Requirement :: Once you reach the line containing "four-step integration wizard)" in the entries below, write out that line and each one after it down to the line containing "its prototype is", exactly and with nothing added.

Task data ::
(** * DataBridge: a shallow embedding of the integration front end, its
    chatbot gateway, and the orchestration core described by the design
    document.

    Part I holds the models, by source file:
    - [JsString], [Js]      the string methods, values, property lists and
      completions of JavaScript the sources rely on
    - [AiMappingSimulator]  src/utils/aiMappingSimulator.ts
    - [Merge]               the same file's mergeDatasets, on values and on a
      store of arrays and row objects
    - [CsvParser]           src/utils/csvParser.ts
    - [ConflictResolutionPanel]  src/components/ConflictResolutionPanel.tsx
    - [App]                 src/App.tsx (the four-step integration wizard)
    - [Server]              server/index.js (Express gateway to the MCP process)
    - [AllocationPolicy], [CapabilityRegistry]  the Python orchestration core,
      which is not among the sources; these two are written from the design
      document and say so.
    - [CsvText]             parseCSV of src/utils/csvParser.ts, from the text
      read to the rows
    - [VisualSchemaMappingView]  src/components/VisualSchemaMappingView.tsx
    - [Gateway]             the other endpoints of server/index.js, and
      several calls listening to one child process
    - [NotificationCenter]  src/components/NotificationCenter.tsx

    Part II holds the theorems.

    Conventions.  JavaScript strings are sequences of code units; field names
    are taken in the Latin-1 range, so a code unit is an [ascii].  The numbers
    the code compares and divides (similarity scores) are exact rationals
    [Q]: every score is 1, 0.95, 0.75 or a quotient of two string lengths,
    IEEE division is correctly rounded, and so the tests [> 0.5] and [> 0.8]
    give the same answer in doubles and in [Q]; so does the comparison of two
    scores for names shorter than 2^26 code units.  A plain data object
    ([Record<string, any>], a parsed JSON object) is the list of its own
    properties in the order [Object.keys] gives them, with JSON-like values;
    its prototype is [Object.prototype].  A call is followed with up to
    65535 arguments ([Merge.maxArguments]), one per element of a spread;
    what an engine does with a longer spread is left out. *)

From Stdlib Require Import QArith ZArith NArith Lia Bool List.
From Stdlib Require Import Strings.String Strings.Ascii.
From stdpp Require Import gmap strings list pretty.

Local Open Scope string_scope.
Set Warnings "-register-all".

(* ===================================================================== *)
(** * Part I. Models *)
(* ===================================================================== *)

(** ** Numbers *)

Module Num.

(** [a > b] on JavaScript numbers, as a boolean. *)
Definition gtb (a b : Q) : bool := negb (Qle_bool a b).

End Num.

(** ** JavaScript string primitives used by the sources *)

Module JsString.

Definition codeUnit (c : ascii) : N := N_of_ascii c.

(** Upper-case letters of Latin-1: A-Z and the accented capitals except the
    multiplication sign. *)
Definition isUpper (c : ascii) : bool :=
  let n := codeUnit c in
  ((65 <=? n) && (n <=? 90) || (192 <=? n) && (n <=? 222) && negb (n =? 215))%N.

Definition toLowerCaseUnit (c : ascii) : ascii :=
  if isUpper c then ascii_of_N (codeUnit c + 32) else c.

(** [s.toLowerCase()] *)
Fixpoint toLowerCase (s : string) : string :=
  match s with
  | EmptyString => EmptyString
  | String c s' => String (toLowerCaseUnit c) (toLowerCase s')
  end.

(** The class [\s] of a JavaScript regular expression, within Latin-1:
    TAB, LF, VT, FF, CR, SPACE and NBSP. *)
Definition isWhiteSpace (c : ascii) : bool :=
  let n := codeUnit c in
  ((9 <=? n) && (n <=? 13) || (n =? 32) || (n =? 160))%N.

(** The class [[_\s-]]. *)
Definition isSeparator (c : ascii) : bool :=
  let n := codeUnit c in
  ((n =? 95) || isWhiteSpace c || (n =? 45))%N.

(** [s.replace(/[_\s-]/g, '')] *)
Fixpoint stripSeparators (s : string) : string :=
  match s with
  | EmptyString => EmptyString
  | String c s' =>
      if isSeparator c then stripSeparators s' else String c (stripSeparators s')
  end.

(** [s.startsWith(p)] *)
Fixpoint startsWith (p s : string) : bool :=
  match p, s with
  | EmptyString, _ => true
  | String _ _, EmptyString => false
  | String a p', String b s' => Ascii.eqb a b && startsWith p' s'
  end.

(** [s.includes(sub)] *)
Fixpoint includes (s sub : string) : bool :=
  startsWith sub s ||
  match s with
  | EmptyString => false
  | String _ s' => includes s' sub
  end.

(** [s.endsWith(suffix)] *)
Fixpoint endsWith (s suffix : string) : bool :=
  String.eqb s suffix ||
  match s with
  | EmptyString => false
  | String _ s' => endsWith s' suffix
  end.

(** [s[i]] as a one-unit string, for each index of [s] in turn. *)
Definition unitString (c : ascii) : string := String c EmptyString.

End JsString.

(** ** src/utils/aiMappingSimulator.ts *)

Module AiMappingSimulator.
Import JsString.

Inductive MappingStatus := confirmed | suggested | manual.

Record FieldMapping := {
  sourceField : string;
  targetField : string;
  confidence : Q;
  status : MappingStatus
}.

(** Common financial field patterns and their variations. *)
Definition fieldSynonyms : list (string * list string) :=
  [ ("account_number", ["account_num"; "acct_number"; "account_id"; "acct_no"; "account"]);
    ("customer_name", ["client_name"; "name"; "customer"; "client"; "full_name"]);
    ("balance", ["amount"; "account_balance"; "current_balance"; "bal"]);
    ("transaction_date", ["date"; "trans_date"; "transaction_dt"; "txn_date"]);
    ("transaction_id", ["trans_id"; "txn_id"; "transaction_number"; "reference"]);
    ("branch_code", ["branch"; "branch_id"; "location_code"; "branch_number"]);
    ("email", ["email_address"; "contact_email"; "e_mail"]);
    ("phone", ["phone_number"; "contact_number"; "telephone"; "mobile"]);
    ("address", ["street_address"; "location"; "full_address"]);
    ("account_type", ["type"; "acct_type"; "product_type"]) ].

Result of this task ::
    - [App]                 src/App.tsx (the four-step integration wizard)
    - [Server]              server/index.js (Express gateway to the MCP process)
    - [AllocationPolicy], [CapabilityRegistry]  the Python orchestration core,
      which is not among the sources; these two are written from the design
      document and say so.
    - [CsvText]             parseCSV of src/utils/csvParser.ts, from the text
      read to the rows
    - [VisualSchemaMappingView]  src/components/VisualSchemaMappingView.tsx
    - [Gateway]             the other endpoints of server/index.js, and
      several calls listening to one child process
    - [NotificationCenter]  src/components/NotificationCenter.tsx

    Part II holds the theorems.

    Conventions.  JavaScript strings are sequences of code units; field names
    are taken in the Latin-1 range, so a code unit is an [ascii].  The numbers
    the code compares and divides (similarity scores) are exact rationals
    [Q]: every score is 1, 0.95, 0.75 or a quotient of two string lengths,
    IEEE division is correctly rounded, and so the tests [> 0.5] and [> 0.8]
    give the same answer in doubles and in [Q]; so does the comparison of two
    scores for names shorter than 2^26 code units.  A plain data object
    ([Record<string, any>], a parsed JSON object) is the list of its own
    properties in the order [Object.keys] gives them, with JSON-like values;
    its prototype is [Object.prototype].  A call is followed with up to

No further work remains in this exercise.